▶ [What is needed]:
Start at the line with "destruct (_current_b st)" in the records below, stop at the line with "the floats, read", and return every line in that span exactly, the two end lines included.

▶ [The data]:

(** X11.  [set_rgb_fade] reads [_current_r], [_current_g], [_current_b]
    before it looks at the PWM objects.  On a board where one of them was
    never assigned it raises and touches nothing, whatever the targets
    and the duration (integers the divisions by 20 take): it raises
    AttributeError, unless a stored value that is assigned and read
    before is so large that the division of its difference to the target
    raises OverflowError first.  [set_rgb] on a board without its PWM
    objects returns quietly. *)
Theorem set_rgb_fade_unassigned :
  forall r_target g_target b_target duration_ms st,
    finite_int r_target -> finite_int g_target -> finite_int b_target ->
    finite_int duration_ms ->
    stored st = None ->
    exists e,
      set_rgb_fade r_target g_target b_target duration_ms st = (Raised e, st) /\
      (e = AttributeError \/ e = OverflowError) /\
      (assigned_finite (_current_r st) -> assigned_finite (_current_g st) ->
       e = AttributeError).
Proof.
  intros rt gt bt d st Frt Fgt _ Fd H.
  unfold set_rgb_fade. cbv zeta.
  unfold bind at 1. unfold lift at 1.
  rewrite (int_truediv_returns d 20 eq_refl (finite_quotient d Fd)).
  unfold bind at 1. unfold get.
  unfold stored in H.
  unfold bind at 1.
  destruct (_current_r st) as [cr|];
    [|exists AttributeError; split; [reflexivity | split; [left|]; reflexivity]].
  unfold attr at 1. unfold ret at 1.
  unfold bind at 1. unfold lift at 1.
  destruct (PyFloat.int_truediv (rt - cr) 20) as [qr|er] eqn:Dr.
  2:{ exists er. split; [reflexivity|].
      split; [right; exact (int_truediv_20_raises _ _ Dr)|].
      intros Ar _. cbn [assigned_finite] in Ar.
      rewrite (int_truediv_returns (rt - cr) 20 eq_refl
                 (finite_difference _ _ Frt Ar)) in Dr.
      discriminate Dr. }
  unfold bind at 1.
  destruct (_current_g st) as [cg|];
    [|exists AttributeError; split; [reflexivity | split; [left|]; reflexivity]].
  unfold attr at 1. unfold ret at 1.
  unfold bind at 1. unfold lift at 1.
  destruct (PyFloat.int_truediv (gt - cg) 20) as [qg|eg] eqn:Dg.
  2:{ exists eg. split; [reflexivity|].
      split; [right; exact (int_truediv_20_raises _ _ Dg)|].
      intros _ Ag. cbn [assigned_finite] in Ag.
      rewrite (int_truediv_returns (gt - cg) 20 eq_refl
                 (finite_difference _ _ Fgt Ag)) in Dg.
      discriminate Dg. }
  unfold bind at 1.
  destruct (_current_b st) as [cb|]; [discriminate H|].
  exists AttributeError. split; [reflexivity | split; [left|]; reflexivity].
Qed.

Lemma set_rgb_fade_unassigned_witness :
  set_rgb_fade 255 0 0 100 board_no_rgb = (Raised AttributeError, board_no_rgb).
Proof.
  destruct (set_rgb_fade_unassigned 255 0 0 100 board_no_rgb
              ltac:(reflexivity) ltac:(reflexivity) ltac:(reflexivity)
              ltac:(reflexivity) eq_refl) as [e [Run [_ E]]].
  rewrite Run, (E I I). reflexivity.
Defined.

(** The other exception of an unassigned board: a stored red value beyond
    the floats, read before the unassigned green one. *)
Example set_rgb_fade_stored_overflow :
  set_rgb_fade 0 0 0 100 (with_current (Some (2 ^ 1100)) None None board_no_rgb)
  = (Raised OverflowError,
     with_current (Some (2 ^ 1100)) None None board_no_rgb).
Proof. vm_compute. reflexivity. Qed.

(** A negative duration gives a negative pause, which [time.sleep]
    refuses: with a ValueError above [- SLEEP_OVERFLOW_MS], with an
    OverflowError from there down. *)
Lemma fade_pause_negative (duration_ms : Z) :
  finite_int duration_ms -> duration_ms < 0 ->
  PyFloat.int_truediv duration_ms 20
  = Returned (PyFloat.rnd (inject_Z duration_ms / inject_Z 20)) /\
  PyFloat.truediv (PyFloat.rnd (inject_Z duration_ms / inject_Z 20))
                  (PyFloat.of_int 1000) = Returned (fade_pause duration_ms) /\
  (- SLEEP_OVERFLOW_MS < duration_ms ->
   sleep_overflows (fade_pause duration_ms) = false /\
   Qle_bool 0 (fade_pause duration_ms) = false) /\
  (duration_ms <= - SLEEP_OVERFLOW_MS ->
   sleep_overflows (fade_pause duration_ms) = true).
Proof.
  intros F H. split; [|split; [|split]].
  - apply int_truediv_returns; [lia | apply finite_quotient, F].
  - unfold PyFloat.truediv.
    assert (E : Qeq_bool (PyFloat.of_int 1000) 0 = false) by (vm_compute; reflexivity).
    rewrite E. reflexivity.
  - intros L.
    pose proof (fade_pause_mono (- SLEEP_OVERFLOW_MS + 1) duration_ms
                  ltac:(lia)) as Lo.
    pose proof (fade_pause_mono duration_ms (-1) ltac:(lia)) as Hi.
    split.
    + apply (sleep_fits (fade_pause (- SLEEP_OVERFLOW_MS + 1)) (fade_pause (-1)));
        [split; assumption | vm_compute; reflexivity | vm_compute; reflexivity].
    + destruct (Qle_bool 0 (fade_pause duration_ms)) eqn:B; [|reflexivity].
      exfalso. apply Qle_bool_iff in B.
      assert (C : (fade_pause (-1) < 0)%Q) by (vm_compute; reflexivity).
      lra.
  - intros L.
    apply (sleep_below _ (fade_pause (- SLEEP_OVERFLOW_MS)));
      [apply fade_pause_mono; exact L | vm_compute; reflexivity].
Qed.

▶ [Written reply]:
  destruct (_current_b st) as [cb|]; [discriminate H|].
  exists AttributeError. split; [reflexivity | split; [left|]; reflexivity].
Qed.

Lemma set_rgb_fade_unassigned_witness :
  set_rgb_fade 255 0 0 100 board_no_rgb = (Raised AttributeError, board_no_rgb).
Proof.
  destruct (set_rgb_fade_unassigned 255 0 0 100 board_no_rgb
              ltac:(reflexivity) ltac:(reflexivity) ltac:(reflexivity)
              ltac:(reflexivity) eq_refl) as [e [Run [_ E]]].
  rewrite Run, (E I I). reflexivity.
Defined.

(** The other exception of an unassigned board: a stored red value beyond
    the floats, read before the unassigned green one. *)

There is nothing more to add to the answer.